C++20 Coroutines: sketching a minimal async framework

Lambdas? pfft.

04 January 2021

C++20 ✨coroutines✨ are here! Having spent some 20-odd hours with it, I am by no means an expert on the feature, but I wanted to jot down my initial impressions and provide some pointers looking to get their feet wet and try their hand at implementing a coroutine-powered async framework themselves. Spoiler-alert: for engineers that need to parallelize their code, in particular, engineers used to needing to “jobify” CPU work using lambdas or function objects, I think coroutines are a godsend in writing expressive code. I have no doubt that they will be a staple in future AAA game engines, simulation software, and more. What follows below is a pretty abbreviated tour of coroutines, as I really don’t think you can truly “grok” it without writing a lot of code yourself, stepping in with a debugger, littering your code with dozens of printfs, etc. However, I hope that this post both motivates the use of C++20 coroutines, and also demonstrates that once you do understand the language facilities for coroutines more, you can do a surprising amount with not a lot of code.

Basic Concepts

This post is going to be overwhelmingly more “applied” in nature, as opposed to delving into the nitty gritty. That said, we still need to get on the same page about some of the terms you’ll see when working with coroutines in C++20. Note that to use a coroutine based framework written by someone else, you can actually get away with surprisingly little knowledge (although there are some gotchas as we will see).

First up is the coroutine itself. A coroutine is a function which can be suspended and resumed (as opposed to executing from start to finish). As a function, coroutines can be invoked by other coroutines, or by other functions. As a technicality, the main function itself cannot be a coroutine (you can’t suspend from it). A function becomes a coroutine the moment you suspend from within its body by invoking co_await or co_yield. Note that if you call a coroutine c (remember, coroutines are just functions) from a function f, the function f is not a coroutine unless you co_await the result of c. In other words, calling a coroutine isn’t sufficient to make the caller a coroutine. Something must happen in the body of the caller which may cause it to suspend for the caller to be a coroutine.

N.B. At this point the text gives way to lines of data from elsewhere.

(** C9. [parseApiError] maps every error value to the message of exactly
    one class. The text it tests is the [message] property of the error
    when that is a string that is not empty, and [String(error)] when the
    property is missing or empty. The class is the first, in the order rate
    limit, invalid key, permission denied, service busy, safety filter,
    network, quota, whose test that text passes ('429' or 'too many
    requests'; '401' or 'api key'; '403'; '500' or '503'; 'safety' or
    'blocked'; 'network' or 'fetch'; 'quota', the worded needles in any
    letter case), and the fallback 'An unexpected error occurred: '
    followed by the text when none does. *)
Theorem parseApiError_classifies (error : ErrorValue) :
  exists (text : jsstring) (c : ErrorClass),
    (forall m, message error = Some m -> m <> [] -> text = m) /\
    (message error = None \/ message error = Some [] -> text = toStr error) /\
    selected c text /\
    parseApiError error = user_message c text /\
    (forall c', selected c' text -> c' = c) /\
    (forall c', parseApiError error = user_message c' text -> c' = c).
Proof.
  set (text := error_text error).
  assert (Hsel : exists c, selected c text /\ parseApiError error = user_message c text).
  { unfold parseApiError. fold text. cbv zeta.
    destruct (applies RateLimited text) eqn:H0;
      [exists RateLimited|
    destruct (applies InvalidKey text) eqn:H1;
      [exists InvalidKey|
    destruct (applies PermissionDenied text) eqn:H2;
      [exists PermissionDenied|
    destruct (applies ServiceBusy text) eqn:H3;
      [exists ServiceBusy|
    destruct (applies SafetyBlocked text) eqn:H4;
      [exists SafetyBlocked|
    destruct (applies NetworkError text) eqn:H5;
      [exists NetworkError|
    destruct (applies QuotaExceeded text) eqn:H6;
      [exists QuotaExceeded|exists UnknownError]]]]]]];
    (split;
     [ split; [first [assumption | reflexivity]|];
       intros c' Hlt; destruct c'; simpl in Hlt; try lia; assumption
     | unfold applies, contains, contains_ci in *;
       repeat match goal with H : _ = _ |- _ => rewrite H end; reflexivity ]). }
  destruct Hsel as [c [Hc Heq]].
  exists text, c.
  split; [intros m Hm Hne; exact (error_text_message error m Hm Hne)|].
  split; [exact (error_text_toStr error)|].
  repeat split; try assumption; try apply Hc.
  - intros c' Hc'. exact (selected_unique c' c text Hc' Hc).
  - intros c' Heq'. apply (user_message_inj c' c text). congruence.
Qed.

End ParseApiError.

Example parseApiError_rate_limit :
  parseApiError asciiLower (mkErrorValue (Some (js "HTTP 401: Too Many Requests")) (js "Error"))
  = js "Rate limit exceeded. Please wait a moment before trying again.".
Proof. vm_compute. reflexivity. Qed.

Example parseApiError_null :
  parseApiError asciiLower (mkErrorValue None (js "null"))
  = js "An unexpected error occurred: null".
Proof. vm_compute. reflexivity. Qed.

End ErrorUtils.

(** ** components/LiveVoiceTranslator.tsx *)

Module Live.
Import JS.

(** *** Data *)

Inductive Role : Type := user | model.

(** An element of [transcriptions]: [{ role, text }]. *)
Record Turn : Type := mkTurn {
  role : Role;
  text : jsstring
}.

(** [VoiceHistoryItem] of types.ts. *)
Record VoiceHistoryItem : Type := mkVoiceHistoryItem {
  id : jsstring;
  timestamp : Z;
  messages : list Turn;
  summary : option jsstring
}.
(* ===== verification/CString.v ===== *)
(** * [c/rt/string.c]: the C library's string and memory functions

    Each routine is translated loop by loop over the memory of [CMem].  A loop
    that counts down recurses on its count; a loop that looks for a terminator
    runs on [fuel m], which [cstr_fuel] shows to be enough whenever the string
    is there.  A pointer result that C writes as [0] is the address [0].

    The specifications compare each routine with list functions on the bytes:
    [lexdiff] for the comparisons, [write] for the copies, [find_idx],
    [last_idx] and [find_sub] for the searches, [tokens] for [strtok_r]. *)

From S2P Require Import Prelude CMem.

(** ** The memory routines *)

(** [while (n--) *d++ = *s++;] *)
Fixpoint memcpy_loop (n : nat) (m : mem) (d s : Z) : option mem :=
  match n with
  | O => Some m
  | S n' => b ← load m s; m' ← store m d b; memcpy_loop n' m' (d + 1) (s + 1)
  end.

Definition memcpy (m : mem) (dst src n : Z) : option (Z * mem) :=
  m' ← memcpy_loop (Z.to_nat n) m dst src; Some (dst, m').

(** [while (n--) *--d = *--s;] *)
Fixpoint memmove_back (n : nat) (m : mem) (d s : Z) : option mem :=
  match n with
  | O => Some m
  | S n' => b ← load m (s - 1); m' ← store m (d - 1) b; memmove_back n' m' (d - 1) (s - 1)
  end.

Definition memmove (m : mem) (dst src n : Z) : option (Z * mem) :=
  if (dst =? src) || (n =? 0) then Some (dst, m)
  else if dst <? src then m' ← memcpy_loop (Z.to_nat n) m dst src; Some (dst, m')
  else m' ← memmove_back (Z.to_nat n) m (dst + n) (src + n); Some (dst, m').

Fixpoint memset_loop (n : nat) (m : mem) (d c : Z) : option mem :=
  match n with
  | O => Some m
  | S n' => m' ← store m d c; memset_loop n' m' (d + 1) c
  end.

Definition memset (m : mem) (dst c n : Z) : option (Z * mem) :=
  m' ← memset_loop (Z.to_nat n) m dst c; Some (dst, m').

Fixpoint memcmp_loop (n : nat) (m : mem) (p q : Z) : option Z :=
  match n with
  | O => Some 0
  | S n' =>
      x ← load m p; y ← load m q;
      if negb (x =? y) then Some (x - y) else memcmp_loop n' m (p + 1) (q + 1)
  end.

Definition memcmp (m : mem) (a b n : Z) : option Z := memcmp_loop (Z.to_nat n) m a b.

Fixpoint memchr_loop (n : nat) (m : mem) (p c : Z) : option Z :=
  match n with
  | O => Some 0
  | S n' => b ← load m p; if b =? u8 c then Some p else memchr_loop n' m (p + 1) c
  end.

Definition memchr (m : mem) (s c n : Z) : option Z := memchr_loop (Z.to_nat n) m s c.

Definition bzero (m : mem) (s n : Z) : option mem :=
  '(_, m') ← memset m s 0 n; Some m'.

(** ** Lengths and comparisons *)

Fixpoint strlen_loop (f : nat) (m : mem) (s n : Z) : option Z :=
  match f with
  | O => None
  | S f' => b ← load m (s + n); if b =? 0 then Some n else strlen_loop f' m s (u32 (n + 1))
  end.

Definition strlen (m : mem) (s : Z) : option Z := strlen_loop (fuel m) m s 0.

Fixpoint strnlen_loop (k : nat) (m : mem) (s n : Z) : option Z :=
  match k with
  | O => Some n
  | S k' => b ← load m (s + n); if b =? 0 then Some n else strnlen_loop k' m s (n + 1)
  end.

Definition strnlen (m : mem) (s max : Z) : option Z := strnlen_loop (Z.to_nat max) m s 0.

Fixpoint strcmp_loop (f : nat) (m : mem) (a b : Z) : option Z :=
  match f with
  | O => None
  | S f' =>
      x ← load m a; y ← load m b;
      if negb (x =? 0) && (x =? y) then strcmp_loop f' m (a + 1) (b + 1)
      else Some (u8 x - u8 y)
  end.

Definition strcmp (m : mem) (a b : Z) : option Z := strcmp_loop (fuel m) m a b.

Definition strcoll (m : mem) (a b : Z) : option Z := strcmp m a b.

Fixpoint strncmp_loop (n : nat) (m : mem) (a b : Z) : option Z :=
  match n with
  | O => Some 0
  | S n' =>
      x ← load m a; y ← load m b;
      if negb (x =? 0) && (x =? y) then strncmp_loop n' m (a + 1) (b + 1)
      else Some (u8 x - u8 y)
  end.

Definition strncmp (m : mem) (a b n : Z) : option Z := strncmp_loop (Z.to_nat n) m a b.

(** [(c >= 'A' && c <= 'Z') ? c + 32 : c] on a signed [char]. *)
Definition fold_case (c : Z) : Z := if (65 <=? i8 c) && (i8 c <=? 90) then i8 c + 32 else i8 c.

Fixpoint strcasecmp_loop (f : nat) (m : mem) (a b : Z) : option Z :=
  match f with
  | O => None
  | S f' =>
      x ← load m a; y ← load m b;
      if negb (x =? 0) && negb (y =? 0) then
        if negb (fold_case x =? fold_case y) then Some (fold_case x - fold_case y)
        else strcasecmp_loop f' m (a + 1) (b + 1)
      else Some (u8 x - u8 y)
  end.

Definition strcasecmp (m : mem) (a b : Z) : option Z := strcasecmp_loop (fuel m) m a b.

Fixpoint strncasecmp_loop (n : nat) (m : mem) (a b : Z) : option Z :=
  match n with
  | O => Some 0
  | S n' =>
      x ← load m a; y ← load m b;
      if negb (fold_case x =? fold_case y) then Some (fold_case x - fold_case y)
      else if x =? 0 then Some 0
      else strncasecmp_loop n' m (a + 1) (b + 1)
  end.

Definition strncasecmp (m : mem) (a b n : Z) : option Z := strncasecmp_loop (Z.to_nat n) m a b.

(** ** Copies *)

Fixpoint strcpy_loop (f : nat) (m : mem) (d s : Z) : option mem :=
  match f with
  | O => None
  | S f' =>
      c ← load m s; m' ← store m d c;
      if c =? 0 then Some m' else strcpy_loop f' m' (d + 1) (s + 1)
  end.

Definition strcpy (m : mem) (dst src : Z) : option (Z * mem) :=
  m' ← strcpy_loop (fuel m) m dst src; Some (dst, m').

(** [for (; i < n && src[i] != '\0'; i++) dst[i] = src[i];], then the padding. *)
Fixpoint strncpy_copy (k : nat) (m : mem) (dst src i : Z) : option (Z * mem) :=
  match k with
  | O => Some (i, m)
  | S k' =>
      c ← load m (src + i);
      if c =? 0 then Some (i, m)
      else m' ← store m (dst + i) c; strncpy_copy k' m' dst src (i + 1)
  end.

Definition strncpy (m : mem) (dst src n : Z) : option (Z * mem) :=
  '(i, m1) ← strncpy_copy (Z.to_nat n) m dst src 0;
  m2 ← memset_loop (Z.to_nat (n - i)) m1 (dst + i) 0;
  Some (dst, m2).

Definition strcat (m : mem) (dst src : Z) : option (Z * mem) :=
  n ← strlen m dst;
  '(_, m') ← strcpy m (dst + n) src;
  Some (dst, m').

Fixpoint strncat_loop (n : nat) (m : mem) (d s : Z) : option (Z * mem) :=
  match n with
  | O => Some (d, m)
  | S n' =>
      c ← load m s;
      if c =? 0 then Some (d, m)
      else m' ← store m d c; strncat_loop n' m' (d + 1) (s + 1)
  end.

Definition strncat (m : mem) (dst src n : Z) : option (Z * mem) :=
  k ← strlen m dst;
  '(d, m1) ← strncat_loop (Z.to_nat n) m (dst + k) src;
  m2 ← store m1 d 0;
  Some (dst, m2).

Definition strxfrm (m : mem) (dst src n : Z) : option (Z * mem) :=
  len ← strlen m src;
  if negb (dst =? 0) && (0 <? n) then
    let copy := if len <? n - 1 then len else n - 1 in
    '(_, m1) ← memcpy m dst src copy;
    m2 ← store m1 (dst + copy) 0;
    Some (len, m2)
  else Some (len, m).

(** ** Searches *)

Fixpoint strchr_loop (f : nat) (m : mem) (s c : Z) : option Z :=
  match f with
  | O => None
  | S f' =>
      b ← load m s;
      if b =? u8 c then Some s
      else if b =? 0 then Some 0
      else strchr_loop f' m (s + 1) c
  end.

Definition strchr (m : mem) (s c : Z) : option Z := strchr_loop (fuel m) m s c.

Fixpoint strrchr_loop (f : nat) (m : mem) (s c found : Z) : option Z :=
  match f with
  | O => None
  | S f' =>
      b ← load m s;
      let found' := if b =? u8 c then s else found in
      if b =? 0 then Some found' else strrchr_loop f' m (s + 1) c found'
  end.
(** ** The contracts *)

(** Decoding what the encoder wrote gives the code point back, and consumes
    exactly the bytes written, for every Unicode scalar value. *)
Theorem utf8_roundtrip m p cp rest :
  is_scalar cp → cp ≠ 0 → cstr m p (mv_utf8_encode cp ++ rest) →
  mv_utf8_decode m p = Some (cp, Z.of_nat (length (mv_utf8_encode cp))).
Proof.
  intros Hsc H0 Hs. rewrite mv_utf8_encode_enc in * by (by destruct Hsc).
  rewrite (mv_utf8_decode_dec m p _ Hs); [by rewrite dec_enc|].
  pose proof (enc_length cp). by destruct (enc cp); cbn in *; [lia|].
Qed.

(** U+1F9A1, the badger. *)
Lemma utf8_roundtrip_witness :
  mv_utf8_decode (mem_of 4096 [240; 159; 166; 161; 0]) 4096 = Some (129441, 4).
Proof.
  apply (utf8_roundtrip (mem_of 4096 [240; 159; 166; 161; 0]) 4096 129441 []).
  - apply (bool_decide_unpack _). vm_compute. exact I.
  - discriminate.
  - apply cstrb_cstr. vm_compute. reflexivity.
Defined.
(** Taking a whole free tile. *)
Lemma take_whole_rep base (s : heap K) pre sz post b :
  rep base s (pre ++ (sz, false) :: post) → hdr s !! tend base pre = Some b →
  rep base (take_state (set_link s (lastp (frees base pre)) (b_next b)) (tend base pre))
    (pre ++ (sz, true) :: post).
Proof.
  intros Hr Eb. set (s1 := set_link s _ _).
  pose proof (tiles_bounds base s pre [(sz, false)] post Hr) as (Hb & HA & HB & H1 & H2 & H3).
  rewrite Forall_singleton in H2. destruct H2 as [Hz Hm]. simpl in *. unfold HDR_SIZE in *.
  destruct (rep_info_at _ _ _ _ _ _ Hr) as (b' & Eb' & Hs & Hg). simplify_eq.
  destruct (rep_chain_split _ _ _ _ _ Hr) as [[_ Hn] Hc2]. unfold nx in Hn. rewrite Eb in Hn.
  simplify_eq/=. unfold HDR_SIZE in *. rewrite <- Hn in Hc2.
  destruct (rep_relink base s s pre (b_size b) post (b_next b) (tend base pre + 1) Hr)
    as (Hc1 & Hnx & Hinf & Hram & Hk); try done; [unfold HDR_SIZE; lia|]. fold s1 in Hc1, Hnx, Hinf, Hram, Hk.
  assert (info s1 (tend base pre) = Some (b_size b, BLK_FREE)) as HiA.
  { rewrite Hinf. unfold info. rewrite Eb. cbn. by rewrite Hg. }
  eapply (rep_replace base s _ pre [(b_size b, false)] [(b_size b, true)] post Hr);
    simpl; unfold HDR_SIZE; [done| | | | | |done|done].
  - by constructor.
  - intros a Ha. rewrite (proj2 (take_state_other s1 (tend base pre) a ltac:(lia))). apply Hinf.
  - intros a sz u [= -> -> ->]%list_elem_of_singleton. by eapply take_state_info.
  - intros a z m Ha Hin. destruct (decide (a = tend base pre)) as [->|HaA].
    + erewrite take_state_info in Ha by done. simplify_eq. exists true. set_solver.
    + rewrite (proj2 (take_state_other s1 (tend base pre) a ltac:(lia))), Hinf in Ha. exfalso.
      pose proof (rep_hdr_mid base s pre [(b_size b, false)] post a z m Hr Ha Hin). set_solver.
  - apply chain_app. exists (b_next b). split.
    + eapply chain_frees_agree with (lo := base) (hi := tend base pre), Hc1; [done|lia|done|].
      intros a Ha. by rewrite (proj1 (take_state_other s1 (tend base pre) a ltac:(lia))).
    + eapply chain_frees_agree with (lo := tend base pre + 1), Hc2; [done|lia|done|].
      intros a Ha. rewrite (proj1 (take_state_other s1 (tend base pre) a ltac:(lia))). symmetry. apply Hnx. lia.
Qed.

(** Splitting a free tile: the state [carve] has before it merges the rest. *)
Definition split_state (s : heap K) (prev A need sz nxt : Z) : heap K :=
  let R := A + HDR_SIZE + need in
  let t := upd (upd s R (set_size (sz - need - HDR_SIZE))) R (set_pad 0) in
  let t := set_link (upd t A (set_size need)) prev R in
  upd (upd t R (set_next nxt)) R (set_magic BLK_FREE).
(* ===== verification/CTime.v ===== *)
(** * [c/rt/time.c]: the calendar, broken-down time, [strftime]

    The civil-calendar conversions are compared with a reference calendar that
    knows only the Gregorian rules (leap years, month lengths, the day after a
    date).  The clock and the Sett's time-zone key are kernel answers: arguments
    of the definitions. *)

From S2P Require Import Prelude CMem CString CStdlib.

(** ** The clock and the time zone *)

(** [SYS_CLOCK_GETTIME]'s answer: the seconds, or a failure.  The second result
    is what is stored through [out] (nothing when [out] is NULL). *)
Definition time (clock : option Z) (out_given : bool) : Z * option Z :=
  let v := match clock with Some sec => sec | None => 0 end in
  (v, if out_given then Some v else None).

Definition TEXT_SIZE : nat := 32.

Fixpoint tz_skip (t : list Z) : list Z :=
  match t with c :: t' => if c =? 32 then tz_skip t' else t | [] => [] end.

Fixpoint tz_digits (value : Z) (t : list Z) : Z :=
  match t with
  | c :: t' =>
      if (chr "0" <=? i8 c) && (i8 c <=? chr "9")
      then tz_digits (i32 (i32 (value * 10) + (i8 c - chr "0"))) t' else value
  | [] => value
  end.

(** [sett]: the 32 bytes of [text] after a successful [SYS_SETT] query, or a
    failure. *)
Definition tz_offset_minutes (sett : option (list Z)) : Z :=
  match sett with
  | None => 0
  | Some bytes =>
      let text := <[(TEXT_SIZE - 1)%nat := 0]> bytes in
      let p := tz_skip text in
      let c := nth 0 p 0 in
      let sign := if c =? chr "-" then -1 else 1 in
      let p := if (c =? chr "-") || (c =? chr "+") then tail p else p in
      let c := nth 0 p 0 in
      if (i8 c <? chr "0") || (chr "9" <? i8 c) then 0
      else i32 (sign * tz_digits 0 p)
  end.
(** What has been sent so far, and what is still in [tmp]. *)
Definition chunked_rel (o : chunked W) (c : collector) : Prop :=
  co_mem c = m ∧
  ∃ cs, co_text c = concat cs ++ ck_tmp o ∧ Forall is_chunk cs ∧ (length (ck_tmp o) < OUT_CHUNK)%nat ∧
    o = Chunked m (snd (send w f cs)) f (ck_tmp o) (negb (f =? 0) && negb (fst (send w f cs))).

Lemma chunked_rel_rd o c p x : chunked_rel o c → rd c p = Some x → rd o p = Some x.
Proof. intros (Hm & cs & _ & _ & _ & ->). cbn. by rewrite Hm. Qed.

Lemma out_flush_chunk cs tmp : tmp ≠ [] →
  out_flush (Chunked m (snd (send w f cs)) f tmp (negb (f =? 0) && negb (fst (send w f cs)))) =
  Chunked m (snd (send w f (cs ++ [tmp]))) f [] (negb (f =? 0) && negb (fst (send w f (cs ++ [tmp])))).
Proof.
  intros Hne. rewrite send_app. unfold out_flush. cbn [ck_tmp ck_world ck_stream ck_mem ck_failed].
  destruct tmp as [|b tmp]; [done|]. cbn [send].
  destruct (write_chunk _ f (b :: tmp)) as [ok w']. cbn [fst snd]. f_equal.
  destruct (f =? 0), (fst (send w f cs)), ok; done.
Qed.

Lemma chunked_rel_putc o c x c' : chunked_rel o c → putc c x = Some c' →
  ∃ o', putc o x = Some o' ∧ chunked_rel o' c'.
Proof.
  intros (Hm & cs & Ht & Hcs & Hl & Ho) Hx. cbn [putc collector_sink chunked_sink] in *.
  case_decide as Hd; [|done]. injection Hx as <-. eexists. split; [done|]. split; [done|]. cbn [co_text].
  rewrite Ho. cbn [ck_mem ck_world ck_stream ck_failed ck_tmp]. rewrite Ht.
  case_decide as Hlen.
  - exists (cs ++ [ck_tmp o ++ [u8 x]]). rewrite out_flush_chunk by (by destruct (ck_tmp o)). cbn [ck_tmp].
    rewrite concat_app. simpl. rewrite !app_nil_r, app_assoc. split_and!; [done| |unfold OUT_CHUNK; simpl; lia|done].
    rewrite Forall_app, Forall_singleton. split; [done|]. unfold is_chunk. rewrite Hlen. unfold OUT_CHUNK. lia.
  - exists cs. cbn [ck_tmp]. rewrite app_assoc. split_and!; [done|done| |done].
    rewrite length_app in Hlen |- *. simpl in *. lia.
Qed.

(** Whatever the reference renders is sent, in order, in chunks that fit [tmp]. *)
Lemma stream_renders limit fmt args t :
  rendering (fuel m) m limit fmt args = Some t →
  ∃ cs, concat cs = t ∧ Forall is_chunk cs ∧
    format_into_stream m w f fmt args =
      Some (if negb (f =? 0) && negb (fst (send w f cs)) then -1 else 0, snd (send w f cs)).
Proof.
  unfold rendering. intros Hr.
  destruct (format_loop (fuel m) fmt args (Collector m limit [])) as [[[] c]|] eqn:E; [|done]. injection Hr as <-.
  assert (chunked_rel (Chunked m w f [] false) (Collector m limit [])) as HR.
  { split; [done|]. exists []. simpl. rewrite andb_false_r. split_and!; [done|done|unfold OUT_CHUNK; lia|done]. }
  destruct (sim_format_loop chunked_rel chunked_rel_rd chunked_rel_putc (fuel m) fmt args _ _ _ _ HR E)
    as (o & Eo & _ & cs & Ht & Hcs & Hl & Ho).
  unfold format_into_stream. rewrite Eo. bind_step. destruct (decide (ck_tmp o = [])) as [Hn|Hn].
  - exists cs. rewrite Ht, Hn, app_nil_r. split_and!; [done|done|]. rewrite Ho, Hn. done.
  - exists (cs ++ [ck_tmp o]). rewrite concat_app, Ht. simpl. rewrite app_nil_r. split_and!; [done| |].
    + rewrite Forall_app, Forall_singleton. split; [done|]. unfold is_chunk. destruct (ck_tmp o); [done|]. simpl in *. lia.
    + rewrite Ho, out_flush_chunk by done. done.
Qed.
End stream.
Lemma out_bytes_ok u : ∀ p t0, seg m p u → Forall is_char u → (length t0 + length u ≤ limit)%nat →
  out_bytes (length u) p (C t0) = Some (tt, C (t0 ++ u)).
Proof.
  induction u as [|c u IH]; intros p t0 Hs Hc Hl; cbn [length out_bytes] in *.
  - by rewrite app_nil_r.
  - apply seg_cons in Hs as [H0 Hs]. apply Forall_cons in Hc as [Hc Hu]. rewrite (bind_peek _ _ _ _ (collector_rd _ _ _ _ _ H0)).
    rewrite (bind_some _ _ _ tt (C (t0 ++ [c]))) by (rewrite out_char_ok by lia; by rewrite u8_char).
    rewrite IH by (done || rewrite length_app; simpl; lia). by rewrite <- app_assoc.
Qed.

Lemma out_number_ok sp prefix base upper v t0 : spec_ok sp → 2 ≤ base ≤ 16 → 0 ≤ v < 4294967296 → (length prefix ≤ 2)%nat → Forall printable prefix →
  (length t0 + length (number_text sp prefix base upper v) ≤ limit)%nat →
  out_number v prefix base upper (s_width sp) (precision sp) (f_pad (flag_of sp)) (has sp (chr "-")) (C t0) =
  Some (tt, C (t0 ++ number_text sp prefix base upper v)).
Proof.
  intros Hsp Hb Hv Hl Hp Hlim. rewrite out_number_text by (done || lia). apply out_text_collector; [|done]. by apply number_chars; [lia|lia|].
Qed.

The next concept to understand is the promise_type. A promise_type is an interface type that can be thought of as a control object the programmer can use to inject custom behaviour during the lifecycle of a coroutine. Some sample coroutine lifecycle events are:

An allocation is happening to store the state of a coroutine (activation frame plus any additional data)
Coroutine is initially created
Coroutine is about to suspend
Coroutine has just finished suspending
Coroutine is completed and is now returning a value

Each of these events corresponds to a method you can implement to specify custom behavior.

The final concept to grok when working with coroutines is the awaitable. An awaitable is anything that can be the argument of the co_await unary operator. In order to qualify as an awaitable such that co_await a is valid, either, a has a type with operator co_await implemented, or a has a type that implements the awaitable trait, or, there is an await_transform method present on the parent coroutine (remember, an await happens in the body of a coroutine). Regardless of the mechanism, what is consumed by the co_await operator is a object (produced via any of the means above) which possesses the following methods:

An await_ready that describes if the suspend needs to happen at all (useful for short-circuiting awaits for which the associated work was already completed)
An await_resume which specifies what happens once the await is over
An await_suspend which is passed a coroutine_handle that can be used to resume the parent coroutine later

Motivating example

Suppose we want to read a file from disk, decode it, and then use the results. Furthermore, suppose we want to run some work in parallel while the file is being read and while the file is being decoded. Here’s what this code might look like with coroutines.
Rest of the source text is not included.